§ MATERIAL FOR THIS EXERCISE
━━━━
Lemma initMsg_hdr v e ct1 ct2 : initMsg v e ct1 ct2 = initHdr v ++ e ++ ct1 ++ ct2.
Proof. done. Qed.

Lemma mkInitiationMessage_eq v :
  mkInitiationMessage v = Ok (initHdr v ++ replicate 32 0 ++ replicate 48 0 ++ replicate 16 0).
Proof. done. Qed.

Lemma mkResponseMessage_eq : mkResponseMessage = Ok (respHdr ++ replicate 32 0 ++ replicate 16 0).
Proof. done. Qed.

Section Agreement.
Context `{NoiseLaws}.

(** ** The operations as functions of the hash and the chaining key *)
Definition mixH (h data : bytes) : bytes := blake2s (h ++ data).
Definition nextCk (dh ck : bytes) : bytes := take 32 (hkdf dh ck).
Definition nextKey (dh ck : bytes) : bytes := take 32 (drop 32 (hkdf dh ck)).

Lemma hkdf_take secret salt : length (take 32 (hkdf secret salt)) = 32%nat.
Proof. pose proof (hkdf_length secret salt). unfold zlen in *. rewrite length_take. lia. Qed.

Lemma hkdf_take2 secret salt : length (take 32 (drop 32 (hkdf secret salt))) = 32%nat.
Proof. pose proof (hkdf_length secret salt). unfold zlen in *. rewrite length_take, length_drop. lia. Qed.

Lemma hkdf_Read_Ok n r : (n <= length r)%nat → hkdf_Read n r = Ok (take n r, drop n r).
Proof. intros Hn%Nat.ltb_ge. unfold hkdf_Read. by rewrite Hn. Qed.

Lemma MixHash_run data h ck :
  MixHash data (mkSym false h ck) = (mkSym false (mixH h data) ck, Ok tt).
Proof. done. Qed.

Lemma MixDH_run priv pub dh h ck :
  X25519 priv pub = Some dh →
  MixDH priv pub (mkSym false h ck) = (mkSym false h (nextCk dh ck), Ok (Some (nextKey dh ck))).
Proof.
  intros Hdh. pose proof (hkdf_length dh ck) as Hlen. unfold zlen in Hlen.
  unfold MixDH, mbind, stM_bind. cbn [checkFinished finished]. rewrite Hdh. cbn [lift getS s_ck].
  rewrite hkdf_Read_Ok by (unfold blake2s_Size; lia). cbn [wrapf].
  rewrite hkdf_Read_Ok by (rewrite length_drop; unfold blake2s_Size, chp_KeySize; lia). cbn [wrapf].
  unfold newSingleUseCHP, newCHP. replace (zlen _ =? chp_KeySize) with true; [done|].
  symmetry. apply Z.eqb_eq. unfold zlen, blake2s_Size, chp_KeySize.
  change (Z.to_nat 32) with 32%nat. by rewrite hkdf_take2.
Qed.

Lemma MixDH_inv priv pub s s' c :
  MixDH priv pub s = (s', Ok c) → finished s = false ∧ ∃ dh, X25519 priv pub = Some dh.
Proof.
  unfold MixDH. intros Hm. apply stM_bind_Ok in Hm as (s1 & u & Hf & Hm).
  unfold checkFinished in Hf. destruct (finished s) eqn:E; simplify_eq. split; [done|].
  apply stM_bind_Ok in Hm as (s2 & dh & Hx & _). apply lift_Ok in Hx as [_ Hx].
  destruct (X25519 priv pub); [eauto|done].
Qed.

Lemma EncryptAndHash_run k n p h ck :
  n = zlen p + chp_Overhead →
  EncryptAndHash (Some k) n p (mkSym false h ck) =
  (mkSym false (mixH h (aead_Seal k zeroNonce p h)) ck, Ok (aead_Seal k zeroNonce p h)).
Proof.
  intros ->. unfold EncryptAndHash, mbind, stM_bind. cbn [checkFinished finished].
  by rewrite Z.eqb_refl.
Qed.

Lemma DecryptAndHash_run k n ct p h ck :
  zlen ct = n + chp_Overhead → aead_Open k zeroNonce ct h = Some p →
  DecryptAndHash (Some k) n ct (mkSym false h ck) = (mkSym false (mixH h ct) ck, Ok p).
Proof.
  intros Hn Ho. unfold DecryptAndHash, mbind, stM_bind. cbn [checkFinished finished].
  rewrite Hn, Z.eqb_refl. cbn. by rewrite Ho.
Qed.

Lemma DecryptAndHash_inv k n ct p h ck s' :
  DecryptAndHash (Some k) n ct (mkSym false h ck) = (s', Ok p) →
  zlen ct = n + chp_Overhead ∧ aead_Open k zeroNonce ct h = Some p.
Proof.
  unfold DecryptAndHash, mbind, stM_bind. cbn [checkFinished finished].
  destruct (negb _) eqn:E; [done|]. cbn. bool_prop. destruct (aead_Open k zeroNonce ct h); [|done].
  rewrite MixHash_run. intros Heq. injection Heq as _ <-. done.
Qed.

Lemma Split_run h ck :
  Split (mkSym false h ck) =
  (mkSym true h ck, Ok (take 32 (hkdf [] ck), take 32 (drop 32 (hkdf [] ck)))).
Proof.
  pose proof (hkdf_length [] ck) as Hlen. unfold zlen in Hlen.
  unfold Split, mbind, stM_bind. cbn [modS getS finished s_h s_ck lift].
  rewrite hkdf_Read_Ok by (unfold chp_KeySize; lia). cbn [wrapf].
  rewrite hkdf_Read_Ok by (rewrite length_drop; unfold chp_KeySize; lia). cbn [wrapf].
  change (Z.to_nat chp_KeySize) with 32%nat.
  unfold chp_New. unfold zlen, chp_KeySize. by rewrite hkdf_take, hkdf_take2.
Qed.

Lemma Seal_nil_length k h : length (aead_Seal k zeroNonce [] h) = 16%nat.
Proof. pose proof (Seal_length k zeroNonce [] h). unfold zlen, chp_Overhead in *. cbn in *. lia. Qed.

Lemma Seal_key_length k h p :
  length p = 32%nat → length (aead_Seal k zeroNonce p h) = 48%nat.
Proof. pose proof (Seal_length k zeroNonce p h). unfold zlen, chp_Overhead in *. lia. Qed.

(** ** The transcript *)

(** The hash after the prologue, the server's key and the client's ephemeral key. *)
Definition hE (v : Z) (C E : bytes) : bytes :=
  mixH (mixH (mixH (blake2s protocolName) (protocolVersionPrologue v)) C) E.

Definition ck0 : bytes := blake2s protocolName.

(** The chaining key after the two exchanges of each message. *)
Definition ckES (es : bytes) : bytes := nextCk es ck0.
Definition ckSS (es ss : bytes) : bytes := nextCk ss (ckES es).
Definition ckEE (es ss ee : bytes) : bytes := nextCk ee (ckSS es ss).
Definition ckSE (es ss ee se : bytes) : bytes := nextCk se (ckEE es ss ee).

(** The final hash. *)
Definition hFinal (v : Z) (C E ct1 ct2 E2 ct3 : bytes) : bytes :=
  mixH (mixH (mixH (mixH (hE v C E) ct1) ct2) E2) ct3.

(** What a client's first message contains. *)
Definition clientCt1 (v : Z) (m e C es : bytes) : bytes :=
  aead_Seal (nextKey es ck0) zeroNonce (ScalarBaseMult m) (hE v C (ScalarBaseMult e)).
Definition clientCt2 (v : Z) (m e C es ss : bytes) : bytes :=
  aead_Seal (nextKey ss (ckES es)) zeroNonce [] (mixH (hE v C (ScalarBaseMult e)) (clientCt1 v m e C es)).
Definition hInit (v : Z) (m e C es ss : bytes) : bytes :=
  mixH (mixH (hE v C (ScalarBaseMult e)) (clientCt1 v m e C es)) (clientCt2 v m e C es ss).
━━━━
§ TRY IT
Please copy, exactly and with nothing else, the lines above beginning at the line that has "Lemma mkInitiationMessage_eq v" and ending with the line that has "Section Agreement.".

§ THE ANSWER
Lemma mkInitiationMessage_eq v :
  mkInitiationMessage v = Ok (initHdr v ++ replicate 32 0 ++ replicate 48 0 ++ replicate 16 0).
Proof. done. Qed.

Lemma mkResponseMessage_eq : mkResponseMessage = Ok (respHdr ++ replicate 32 0 ++ replicate 16 0).
Proof. done. Qed.

Section Agreement.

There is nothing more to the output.